Türkiye’de “hekim göçü” denilen olgu, hekimlerin gerçek sorunlarını örtecek kadar yanlış anlaşılmaların nesnesine dönüşmüş durumda. Son yıllarda sosyal medya başta olmak üzere farklı yollarla bu konu mükerrer şekilde gündeme geldi. Neden ve kimler tarafından bu şekilde araçlaştırıldığı ayrı bir mesele olmakla birlikte, bu yazıda hekimlik mesleğiyle göç arasındaki cari ilişkilere yakından bakacağım.

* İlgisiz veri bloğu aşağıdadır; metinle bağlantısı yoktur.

(** * The K8sNativeValidation driver: source schema and VAP transformation

    A shallow embedding of [constraint/pkg/client/drivers/k8scel/schema/schema.go]
    and of the transformation exercised by
    [constraint/pkg/client/drivers/k8scel/transform/make_vap_objects_test.go],
    followed by the properties of the validator, of the expression accessors
    and of the two compilers.

    Conventions of the embedding:
    - a Go slice is an [option (list T)], [None] being the nil slice, wherever
      the code builds one; slices that are only read ([range], [len]) are plain
      lists, since neither operation tells nil from empty;
    - a Go pointer that may be nil is an [option];
    - a Go function returning [(T, error)] returns a pair whose second
      component is [None] for a nil error;
    - a run-time panic is an explicit outcome. *)

From Stdlib Require Import Ascii String.
From stdpp Require Import base list strings gmap.

Set Warnings "-register-all".

(** ** Go run-time notions used by the driver *)

Module golang.

(** A slice value; [None] is the nil slice. *)
Definition slice (T : Type) : Type := option (list T).

Definition elems {T} (s : slice T) : list T := default [] s.

Definition len {T} (s : slice T) : nat := length (elems s).

(** [append(s, xs...)]: appending nothing to nil leaves nil. *)
Definition append {T} (s : slice T) (xs : list T) : slice T :=
  match s, xs with
  | None, [] => None
  | None, _ => Some xs
  | Some l, _ => Some (l ++ xs)
  end.

(** [make([]T, n)]: a non-nil slice of [n] zero values. *)
Definition make {T} (zero : T) (n : nat) : list T := replicate n zero.

(** [for i, x := range l { if g x = Some b then out[i] = b }] on a slice
    [out]; every ranging loop of the driver that stores by index has this
    shape. *)
Definition range_store {A B} (g : A → option B) (l : list A) (out : list B) : list B :=
  foldl (λ acc p, match g p.2 with
                  | Some b => <[p.1 := b]> acc
                  | None => acc
                  end) out (imap pair l).

(** [var out []T; for _, x := range l { out = append(out, f x) }]. *)
Definition range_append {A B} (f : A → B) (l : list A) : slice B :=
  foldl (λ acc x, append acc [f x]) None l.

(** Package-level error variables; [errors.Is] compares them by identity. *)
Inductive sentinel : Set :=
| ErrBadType
| ErrMissingField
| ErrBadMatchCondition
| ErrBadVariable
| ErrBadFailurePolicy
| ErrBadEnforcementAction.

Definition sentinel_eqb (a b : sentinel) : bool :=
  match a, b with
  | ErrBadType, ErrBadType
  | ErrMissingField, ErrMissingField
  | ErrBadMatchCondition, ErrBadMatchCondition
  | ErrBadVariable, ErrBadVariable
  | ErrBadFailurePolicy, ErrBadFailurePolicy
  | ErrBadEnforcementAction, ErrBadEnforcementAction => true
  | _, _ => false
  end.

(** An error value.  [Wrap s text] is [fmt.Errorf("%w" + format, s, args...)]
    with [text] the formatted remainder that follows the wrapped error's own
    message. *)
Inductive error : Type :=
| Var (s : sentinel)
| New (text : string)
| Wrap (s : sentinel) (text : string)
| External (text : string).

(** [errors.Is(err, target)] for a sentinel target. *)
Definition errors_Is (err : error) (target : sentinel) : bool :=
  match err with
  | Var s | Wrap s _ => sentinel_eqb s target
  | New _ | External _ => false
  end.

(** [strings.HasPrefix(s, prefix)]. *)
Definition HasPrefix (s pre : string) : bool := String.prefix pre s.

Definition dquote : ascii := "034"%char.
Definition backslash : ascii := "092"%char.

Öncelikle, mevcut işleyiş biçimiyle hekimlik mesleğinin kendi içinde yoğun bir hareketlilik barındırdığını görmek gerekiyor. Hekim adayı olarak tıp öğrencileri, tıp fakültesini kazanma sürecinde önemli bir iç göç hareketliliği yaşıyor. Tıp diploması, daha başından hareketlilik getiren bir hedef, aynı zamanda kalkış noktası. Göç tıp mesleği ve mensupları için tamamen eski bir olgu; tıpkı mühendisler ve bilumum nitelikli iş gücü için olduğu gibi.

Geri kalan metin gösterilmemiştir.